Quick and dirty python script that uses beautifulsoup to scrape a url and send an email through smtp if a job matching a substring is found. Keeps track of duplicate jobs with a set stored using pickle.
I wanted to keep track of Twitch's internship opportunities but no option to automatically email is available. So what better way to solve it than programmatically.
Made this slightly more generic, to add a new parser write a concrete implementation of the BaseParser class, and put a clause in the parser_factory class to construct it. Still only has Twitch available, but in theory actually works for any lever.co type of job page.
Output email is in the form of:
Full Matching Job Title
(link)
Next Matching Job Title
....
requests package
beautifulsoup4 package
python 3.x (tested for 3.5+ only)
Set up with a cron job of your choice, I personally have mines run twice a day.

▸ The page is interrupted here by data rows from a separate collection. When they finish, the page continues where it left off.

Lemma response_audited_witness :
  ∃ e, ae_to e = StateOutcomeCapture ∧ entry_backed sample_alert sample_end.2 e.
Proof.
  pose proof (response_audited (H := sample_writer) id sample_alert ∅ sample_signals sample_end.1 sample_end.2
    sample_response_run) as Hall.
  exists (mkAudit StateInterdicted StateOutcomeCapture "recorder-1" "incident incident-5").
  split; [reflexivity|]. refine (proj1 (Forall_forall _ _) Hall _ _).
  apply (list_elem_of_lookup_2 _ 3). vm_compute. reflexivity.
Defined.

Lemma response_completes_witness :
  ∃ ex t, run_tasks (H := sample_writer) id sample_plan (deliver_all sample_signals sample_start) ∅ = Some (ex, t) ∧
    run_state (ex_run ex) = StateOutcomeCapture.
Proof.
  destruct (response_completes (H := sample_writer) id sample_alert sample_start sample_signals sample_classification
    sample_dispatch sample_interdiction sample_outcome (sample_attempt "e1") (sample_attempt "e2")
    (sample_attempt "e3") (sample_attempt "e4") (sample_attempt "e5") ∅) as [(ex&t&Hr&_&Hs&_) _];
    try reflexivity.
  - split_and!; [discriminate|reflexivity|reflexivity].
  - split_and!; [discriminate|discriminate|reflexivity].
  - split; discriminate.
  - split; discriminate.
  - repeat constructor; discriminate.
  - apply (bool_decide_unpack _). vm_compute. exact I.
  - exists ex, t. split; [exact Hr|exact Hs].
Defined.
Lemma reads_within_clearance_witness :
  CanReadTracks sample_reader ClassificationUnclassified = Ok tt ∧
  ListDetections sample_decode sample_reader (mkDetectionFilter "" "" 0 0)
    (map_to_list (idb_events admitted_isr)).*2 = Ok [sample_detection].
Proof.
  pose proof (reads_within_clearance (H := sample_scheme) (H0 := sample_marshal) id Some sample_decode admitted_isr
    sample_reader (mkDetectionFilter "" "" 0 0) (map_to_list (idb_events admitted_isr)).*2) as Hread.
  assert (Hlist : ListDetections sample_decode sample_reader (mkDetectionFilter "" "" 0 0)
    (map_to_list (idb_events admitted_isr)).*2 = Ok [sample_detection]) by (vm_compute; reflexivity).
  cbv zeta in Hread. rewrite Hlist in Hread. split; [|exact Hlist].
  apply Hread; [exact sample_isr_run|reflexivity].
Defined.
Lemma parse_shorter fuel :
  (∀ depth s, shorter s (parse_value put fuel depth s)) ∧
  (∀ depth acc s, shorter s (parse_elements put fuel depth acc s)) ∧
  (∀ depth acc s, shorter s (parse_members put fuel depth acc s)).
Proof.
  induction fuel as [|fuel (IHv&IHe&IHm)]; [split_and!; by intros|].
  split_and!; intros depth; [|intros acc|intros acc]; intros s v r.
  - cbn [parse_value]. pose proof (skip_space_le s) as Hs. destruct (skip_space s) as [|c s0]; [done|]. simpl in Hs.
    destruct (Ascii.eqb c quote).
    { destruct (scan_string _ s0) as [[raw r0]|] eqn:E; [|done]. simpl. intros [= <- <-]. apply scan_string_lt in E. lia. }
    destruct (Ascii.eqb c "{"%char).
    { destruct (_ <? _); [done|]. destruct (expect "}" _) eqn:E; [|intros H%IHm; lia].
      apply expect_space_shorter in E. intros [= <- <-]. lia. }
    destruct (Ascii.eqb c "["%char).
    { destruct (_ <? _); [done|]. destruct (expect "]" _) eqn:E; [|intros H%IHe; lia].
      apply expect_space_shorter in E. intros [= <- <-]. lia. }
    intros H%scan_literal_shorter. simpl in H. lia.
  - cbn [parse_elements]. destruct (parse_value put _ _ _) as [[v0 r0]|] eqn:E; [|done]. apply IHv in E. simpl.
    destruct (expect "," _) eqn:E1; [apply expect_space_shorter in E1; intros H%IHe; lia|].
    destruct (expect "]" _) eqn:E2; [|done]. apply expect_space_shorter in E2. intros [= <- <-]. lia.
  - cbn [parse_members]. destruct (expect quote _) as [r0|] eqn:E0; [|done]. apply expect_space_shorter in E0. simpl.
    destruct (scan_string _ r0) as [[raw r1]|] eqn:E1; [|done]. apply scan_string_lt in E1. simpl.
    destruct (expect ":" _) as [r2|] eqn:E2; [|done]. apply expect_space_shorter in E2. simpl.
    destruct (parse_value put _ _ _) as [[v0 r3]|] eqn:E3; [|done]. apply IHv in E3. simpl.
    destruct (expect "," _) eqn:E4; [apply expect_space_shorter in E4; intros H%IHm; lia|].
    destruct (expect "}" _) eqn:E5; [|done]. apply expect_space_shorter in E5. intros [= <- <-]. lia.
Qed.

(** ** The fuel of [parse_text] is enough: more changes nothing *)

Lemma parse_fuel_step fuel :
  (∀ fuel' depth s, (2 * String.length s < fuel)%nat → (2 * String.length s < fuel')%nat →
     parse_value put fuel depth s = parse_value put fuel' depth s) ∧
  (∀ fuel' depth acc s, (2 * String.length s + 1 < fuel)%nat → (2 * String.length s + 1 < fuel')%nat →
     parse_elements put fuel depth acc s = parse_elements put fuel' depth acc s) ∧
  (∀ fuel' depth acc s, (2 * String.length s + 1 < fuel)%nat → (2 * String.length s + 1 < fuel')%nat →
     parse_members put fuel depth acc s = parse_members put fuel' depth acc s).
Proof.
  induction fuel as [|fuel (IHv&IHe&IHm)]; [split_and!; intros; lia|].
  split_and!; intros [|fuel'] depth; try (intros; lia); [|intros acc|intros acc]; intros s Hf Hf'.
  - cbn [parse_value]. pose proof (skip_space_le s) as Hs. destruct (skip_space s) as [|c s0]; [done|]. simpl in Hs.
    rewrite (IHe fuel'), (IHm fuel') by lia. done.
  - cbn [parse_elements]. rewrite (IHv fuel') by lia.
    destruct (parse_value put fuel' depth s) as [[v0 r0]|] eqn:E; [|done].
    apply (proj1 (parse_shorter fuel')) in E. simpl. destruct (expect "," _) as [r'|] eqn:E1; [|done].
    apply expect_space_shorter in E1. apply IHe; lia.
  - cbn [parse_members]. destruct (expect quote _) as [r0|] eqn:E0; [|done]. apply expect_space_shorter in E0. simpl.
    destruct (scan_string _ r0) as [[raw r1]|] eqn:E1; [|done]. apply scan_string_lt in E1. simpl.
    destruct (expect ":" _) as [r2|] eqn:E2; [|done]. apply expect_space_shorter in E2. simpl. rewrite (IHv fuel') by lia.
    destruct (parse_value put fuel' depth r2) as [[v0 r3]|] eqn:E3; [|done]. apply (proj1 (parse_shorter fuel')) in E3. simpl.
    destruct (expect "," _) as [r'|] eqn:E4; [|done]. apply expect_space_shorter in E4. apply IHm; lia.
Qed.

Lemma parse_fuel fuel depth s : (2 * String.length s < fuel)%nat →
  parse_value put fuel depth s = parse_value put (2 * String.length s + 2) depth s.
Proof. intros Hf. apply parse_fuel_step; lia. Qed.

End any_object.

(** ** What is decoded is well formed *)

Lemma unquote_valid fuel : ∀ s, ∃ rs, Forall (λ r, scalar r = true) rs ∧ unquote_fuel fuel s = encode_runes rs.
Proof.
  assert (Henc : ∀ r s, (∃ rs, Forall (λ r, scalar r = true) rs ∧ s = encode_runes rs) →
    ∃ rs, Forall (λ r, scalar r = true) rs ∧ encode_rune r +:+ s = encode_runes rs).
  { intros r s (rs&Hrs&->). exists ((if scalar r then r else RuneError) :: rs). split.
    - constructor; [|done]. by destruct (scalar r) eqn:E.
    - unfold encode_runes at 2. cbn [foldr]. fold (encode_runes rs). f_equal. unfold encode_rune.
      destruct (scalar r) eqn:E; [by rewrite E|done]. }
  induction fuel as [|fuel IH]; intros s; [by exists []|]. cbn [unquote_fuel].
  assert (Hnil : ∃ rs, Forall (λ r, scalar r = true) rs ∧ "" = encode_runes rs) by (by exists []).
  destruct s as [|c rest]; [done|]. destruct (Ascii.eqb c backslash).
  - destruct rest as [|e rest2]; [done|]. destruct (Ascii.eqb e "u"%char).
    + destruct (unicode_escape rest2) as [[r1 rest3]|]; [|done]. destruct (is_surrogate r1); [|auto].
      destruct (after ← _; _) as [[r2 rest4]|]; [|auto]. destruct (_ =? _); auto.
    + destruct (escape_value e) as [t|] eqn:E; [|done].
      assert (∃ r, t = encode_rune r) as [r ->]; [|auto].
      revert E. unfold escape_value. destruct (List.existsb _ _) eqn:Ex.
      * apply existsb_exists in Ex as (x&Hx&->%Ascii.eqb_eq). apply list_elem_of_In in Hx. intros E.
        repeat (apply elem_of_cons in Hx as [->|Hx]; [injection E as <-; match goal with |- ∃ r, String ?c "" = _ => by exists (code c) end|]).
        by apply elem_of_nil in Hx.
      * repeat (destruct (Ascii.eqb _ _); [intros [= <-]; match goal with |- ∃ r, String ?c "" = _ => by exists (code c) end|]). done.
  - destruct (next_rune c rest) as [r s']. auto.
Qed.

Lemma number_end_nil : number_end "".
Proof. done. Qed.

Lemma unquote_is_valid s : valid_utf8 (unquote s).
Proof. destruct (unquote_valid (String.length s) s) as (rs&Hrs&He). unfold unquote. rewrite He. by apply encode_valid. Qed.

From the program's -h argument
usage: scrape_site.py [-h] [--t] substr siteurl parsername
positional arguments:
substr substr to look for
siteurl url of site to scrape
parsername name of a parser to use
optional arguments:
-h, --help show this help message and exit
--t testing flag
Create a config.py file with the variables:
username - smtp login username
password - smtp login password
emailname - target email to send to
host - host server
port - desired port
python scrape_site.py intern https://jobs.lever.co/twitch twitchparser
-Find a better alternative to doing if statements for the factory
-Create implementation that can integrate easily with amazon s3 and lambda
-Test on some other jobs.lever.co pages before renaming from twitch to lever parser
-Take in a list of keywords to look for (all must be present)